Effect of inhibitors on CoQ₁₀ transport across bEnd.3 BBB model. CoQ₁₀ (pre-incubated in serum) transport across bEnd.3 cells on Transwell filters assayed over 60 min. Inhibitors added apically and basally two hours before assay were BLT-1 (10 µM) for SR-B1, FPS-ZM1 (1 µM) for RAGE, receptor-associated protein (RAP) (0.5 µM) for LRP-1/LDLR and verapamil (0.1 mM) for p-glycoprotein. Apparent permeability, Papp, shown for (a) Apical to Basal CoQ₁₀ transport, (b) Basal to Apical CoQ₁₀ transport. (c) The “net” transport of CoQ₁₀ across bEnd.3 cells, calculated from the difference between A to B transport (blood-to-brain) and B to A transport (brain-to-blood). “Net” transport in control cells did not differ from zero (95% confidence interval). * Treatment with SR-B1 or RAGE inhibitors (BLT-1 10 µM, FPS-ZM1 1 µM) resulted in “net” −ve transport, i.e., “net” transport directed toward the blood side (B to A). ^† Treatment with LRP-1/LDLR inhibitor RAP (0.5 µM), resulted in “net” +ve transport toward the brain side (A to B). The p-glycoprotein efflux transport inhibitor Verapamil (0.1 mM) had no significant effect. (d) Schematic summary of CoQ₁₀ transport across the BBB. No “net” CoQ₁₀ entry toward brain side. Uptake by RAGE and SR-B1, is opposed by LRP-1/LDLR mediated removal to blood, a major impediment to brain entry of CoQ₁₀. (e) Transport of the CoQ₁₀ analogue, Idebenone (10 µM).

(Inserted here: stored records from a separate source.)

Lemma postprocess_fields (x y : json) :
  _postprocess x = Ok y ->
  exists d r overall overall_max,
    x = JDict d /\ y = JDict r /\
    dict_get_default r (lit "overall_score") JNull = overall /\
    dict_get_default r (lit "overall_max") JNull = overall_max /\
    dict_get r (lit "percent")
      = Some (JFloat (round1 (percent_or_zero overall overall_max))) /\
    (truthy (dict_get_default d (lit "letter_grade") JNull) = false ->
     dict_get r (lit "letter_grade")
       = Some (JStr (_default_letter_grade (percent_or_zero overall overall_max)))).
Proof.
  intros H. destruct (postprocess_only_objects x y H) as [d ->].
  destruct (postprocess_cases d y H) as [(_ & _ & Hy) | (items & _ & _ & Hy)];
    cbv zeta in Hy.
  - destruct (finish_fields d _ _ eq_refl eq_refl)
      as (r & Hr & Ho & Hm & Hp & Hl & _).
    exists d, r, (dict_get_default d (lit "overall_score") JNull),
      (dict_get_default d (lit "overall_max") JNull).
    rewrite Hy, Hr. repeat split; assumption.
  - match type of Hy with
    | y = finish ?d1 ?o ?m =>
        destruct (finish_fields d1 o m) as (r & Hr & Ho & Hm & Hp & Hl & _);
          [| | exists d, r, o, m]
    end.
    + rewrite dict_get_default_set_other by lit_neq.
      apply dict_get_default_set_same.
    + apply dict_get_default_set_same.
    + rewrite Hy, Hr. repeat split; try assumption.
      intros Ht. apply Hl.
      rewrite !dict_get_default_set_other by lit_neq. exact Ht.
Qed.


(** C2 (the claim fails on the code): for 23 out of 80 the code divides
    first: 23/80 rounds to a float just below 0.2875, times 100 is
    28.749999999999996, and [percent] is 28.7.  The formula of the claim,
    [round(100 * 23 / 80, 1)], is the round of 28.75 exactly, 28.8. *)
Lemma C2_counterexample :
  exists r,
    _postprocess (JDict [ (lit "overall_score", JInt 23);
                          (lit "overall_max", JInt 80);
                          (lit "letter_grade", JStr (lit "F")) ]) = Ok (JDict r) /\
    dict_get r (lit "overall_score") = Some (JInt 23) /\
    dict_get r (lit "overall_max") = Some (JInt 80) /\
    dict_get r (lit "percent") = Some (JFloat (fin (287 # 10))) /\
    Float.div (Float.mul Float.hundred (FFin 23)) (FFin 80) = Ok (FFin (115 # 4)) /\
    round1 (FFin (115 # 4)) = fin (288 # 10) /\
    fin (287 # 10) <> fin (288 # 10).
Proof.
  eexists. split; [vm_compute; reflexivity|].
  repeat split; try (vm_compute; reflexivity).
  vm_compute. discriminate.
Qed.

(** C2, amended: in every result of the normalizer, with [s] and [m] the
    values of [overall_score] and [overall_max] in that result: when
    [float(m) > 0], [percent] is [round((float(s) / float(m)) * 100, 1)],
    the quotient taken first and each step rounded as floats are; it is 0.0
    when [float(m)] is not above zero; and it is 0.0 when [float(s)] or
    [float(m)] raises.  No case raises. *)
Theorem C2_percent_formula (x y : json) :
  _postprocess x = Ok y ->
  exists r p,
    y = JDict r /\ dict_get r (lit "percent") = Some (JFloat p) /\
    let s := dict_get_default r (lit "overall_score") JNull in
    let m := dict_get_default r (lit "overall_max") JNull in
    (forall fs fm, py_float s = Ok fs -> py_float m = Ok fm -> gtb fm 0 = true ->
       exists q, Float.div fs fm = Ok q /\
                 p = round1 (Float.mul q Float.hundred)) /\
    (forall fm, py_float m = Ok fm -> gtb fm 0 = false -> p = FFin 0) /\
    (forall e, py_float s = Raise e \/ py_float m = Raise e -> p = FFin 0).
Proof.
  intros H.
  destruct (postprocess_fields x y H) as (d & r & o & m & _ & -> & Ho & Hm & Hp & _).
  exists r. eexists. split; [reflexivity|]. split; [exact Hp|].
  cbv zeta. rewrite Ho, Hm. repeat split.
  - intros fs fm Hs Hfm Hpos.
    destruct (percent_or_zero_ratio o m fs fm Hs Hfm Hpos) as (q & Hq & ->).
    eauto.
  - intros fm Hfm Hpos.
    rewrite (percent_or_zero_not_positive o m fm Hfm Hpos). reflexivity.
  - intros e [He | He].
    + rewrite (percent_or_zero_score_fails o m e He). reflexivity.
    + rewrite (percent_or_zero_max_fails o m e He). reflexivity.
Qed.

Lemma C2_witness :
  exists r, _postprocess (JDict [ (lit "overall_score", JInt 15);
                                  (lit "overall_max", JInt 20);
                                  (lit "rubric_breakdown", JList []) ])
            = Ok (JDict r) /\
            dict_get r (lit "percent") = Some (JFloat (FFin 75)).
Proof.
  destruct (C2_percent_formula
              (JDict [ (lit "overall_score", JInt 15);
                       (lit "overall_max", JInt 20);
                       (lit "rubric_breakdown", JList []) ])
              (JDict [ (lit "overall_score", JInt 15);
                       (lit "overall_max", JInt 20);
                       (lit "rubric_breakdown", JList []);
                       (lit "letter_grade", JStr (lit "C"));
                       (lit "percent", JFloat (FFin 75)) ]))
    as (r & p & Hy & Hp & Hpos & _).
  - vm_compute. reflexivity.
  - assert (p = FFin 75) as Hp0.
    { destruct (Hpos (FFin 15) (FFin 20)) as (q & Hq & ->);
        [inversion Hy; subst r; vm_compute; reflexivity ..|].
      vm_compute in Hq. inversion Hq. vm_compute. reflexivity. }
    subst p. inversion Hy; subst r.
    eexists. split; [vm_compute; reflexivity|]. exact Hp.
Defined.

(** ** The letter grade *)

Lemma default_letter_grade_is_table (pct : pyfloat) :
  _default_letter_grade pct = table_lookup grade_table pct.
Proof. reflexivity. Qed.

(** C4 (the claim fails on the code): for 9696 out of 10000 the result has
    [percent] 97.0, which the table sends to "A+", and [letter_grade] "A":
    the grade was looked up for 96.96, the percentage before rounding. *)
Lemma C4_counterexample :
  exists r,
    dict_get [ (lit "overall_score", JInt 9696); (lit "overall_max", JInt 10000) ]
      (lit "letter_grade") = None /\
    _postprocess (JDict [ (lit "overall_score", JInt 9696);
                          (lit "overall_max", JInt 10000) ]) = Ok (JDict r) /\
    dict_get r (lit "percent") = Some (JFloat (FFin 97)) /\
    table_lookup grade_table (FFin 97) = lit "A+" /\
    dict_get r (lit "letter_grade") = Some (JStr (lit "A")) /\
    lit "A" <> lit "A+".
Proof.
  eexists. split; [reflexivity|]. split; [vm_compute; reflexivity|].
  repeat split; try (vm_compute; reflexivity). discriminate.
Qed.

(** C4, amended: when [letter_grade] is absent or empty, the normalizer
    writes the grade that the threshold table (top-down, first match) gives
    for the percentage before it is rounded to one decimal; [percent] is
    that percentage rounded.  At the boundaries: 97.0 gives "A+", 96.9 "A",
    60.0 "D-" and 59.9 "F". *)
Theorem C4_letter_grade_from_unrounded_percentage (d : dict) (y : json) :
  dict_get d (lit "letter_grade") = None \/
  dict_get d (lit "letter_grade") = Some (JStr []) ->
  _postprocess (JDict d) = Ok y ->
  exists r pct,
    y = JDict r /\
    pct = percent_or_zero (dict_get_default r (lit "overall_score") JNull)
                          (dict_get_default r (lit "overall_max") JNull) /\
    dict_get r (lit "letter_grade") = Some (JStr (table_lookup grade_table pct)) /\
    dict_get r (lit "percent") = Some (JFloat (round1 pct)) /\
    table_lookup grade_table (fin (97 # 1)) = lit "A+" /\
    table_lookup grade_table (fin (969 # 10)) = lit "A" /\
    table_lookup grade_table (fin (60 # 1)) = lit "D-" /\
    table_lookup grade_table (fin (599 # 10)) = lit "F".
Proof.
  intros Habs H.
  destruct (postprocess_fields _ _ H)
    as (d' & r & o & m & Hd & -> & Ho & Hm & Hp & Hl).
  inversion Hd; subst d'.
  exists r, (percent_or_zero o m). rewrite Ho, Hm.
  repeat split; try reflexivity; try exact Hp.
  rewrite <- default_letter_grade_is_table. apply Hl.
  unfold dict_get_default. destruct Habs as [-> | ->]; reflexivity.
Qed.

Lemma C4_witness :
  exists r pct,
    _postprocess (JDict [ (lit "overall_score", JInt 9696);
                          (lit "overall_max", JInt 10000) ]) = Ok (JDict r) /\
    dict_get r (lit "letter_grade")
      = Some (JStr (table_lookup grade_table pct)) /\
    dict_get r (lit "percent") = Some (JFloat (round1 pct)).
Proof.
  assert (_postprocess (JDict [ (lit "overall_score", JInt 9696);
                                (lit "overall_max", JInt 10000) ])
          = Ok (JDict [ (lit "overall_score", JInt 9696);
                        (lit "overall_max", JInt 10000);
                        (lit "letter_grade", JStr (lit "A"));
                        (lit "percent", JFloat (FFin 97)) ])) as Hrun
    by (vm_compute; reflexivity).
  pose proof (C4_letter_grade_from_unrounded_percentage
                [ (lit "overall_score", JInt 9696); (lit "overall_max", JInt 10000) ]
                _ (or_introl eq_refl) Hrun)
    as (r & pct & Hy & _ & Hl & Hp & _).
  exists r, pct. rewrite <- Hy. repeat split; assumption.
Defined.

(** ** Sums over the rubric breakdown *)

(** One turn of the loop adds the amounts of an entry that can be read, and
    nothing for one whose score cannot be read. *)
Lemma add_item_amounts (total total_max : pyfloat) (item : json) :
  ~ half_read item ->
  add_item (total, total_max) item =
    (fold_left Float.add (map fst (entry_amounts item)) total,
     fold_left Float.add (map snd (entry_amounts item)) total_max).
Proof.
  intros Hh. unfold add_item, entry_amounts, half_read in *.
  destruct (item_score item) as [s|e]; [|reflexivity].
  destruct (item_max_score item) as [m|e]; [reflexivity|].
  exfalso. apply Hh. split; eauto.
Qed.

Lemma fold_add_item (items : list json) (total total_max : pyfloat) :
  Forall (fun item => ~ half_read item) items ->
  fold_left add_item items (total, total_max) =
    (fold_left Float.add (map fst (flat_map entry_amounts items)) total,
     fold_left Float.add (map snd (flat_map entry_amounts items)) total_max).
Proof.
  revert total total_max.
  induction items as [|item items IH]; intros total total_max Hall;
    [reflexivity|].
  inversion Hall as [|? ? Hitem Hrest]; subst.
  cbn [fold_left flat_map]. rewrite add_item_amounts by assumption.
  rewrite IH by assumption. rewrite !map_app, !fold_left_app. reflexivity.
Qed.

(** The loop computes the two sums of the specification. *)
Lemma sum_breakdown_sums (items : list json) :
  Forall (fun item => ~ half_read item) items ->
  sum_breakdown items = (score_sum items, max_sum items).
Proof. intros Hall. apply fold_add_item, Hall. Qed.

Apical to basal transport exceeded basal to apical, meaning there was “net” transport toward the brain. n = 4-5, Values are mean ± SEM * p < 0.05. (f) FITC-40 Apical to Basal transport; n = 8 (control), n = 4–5 (interventions); values are mean ± SEM; * p < 0.05, ** p < 0.01; ANOVA single factor; post-hoc Bonferroni.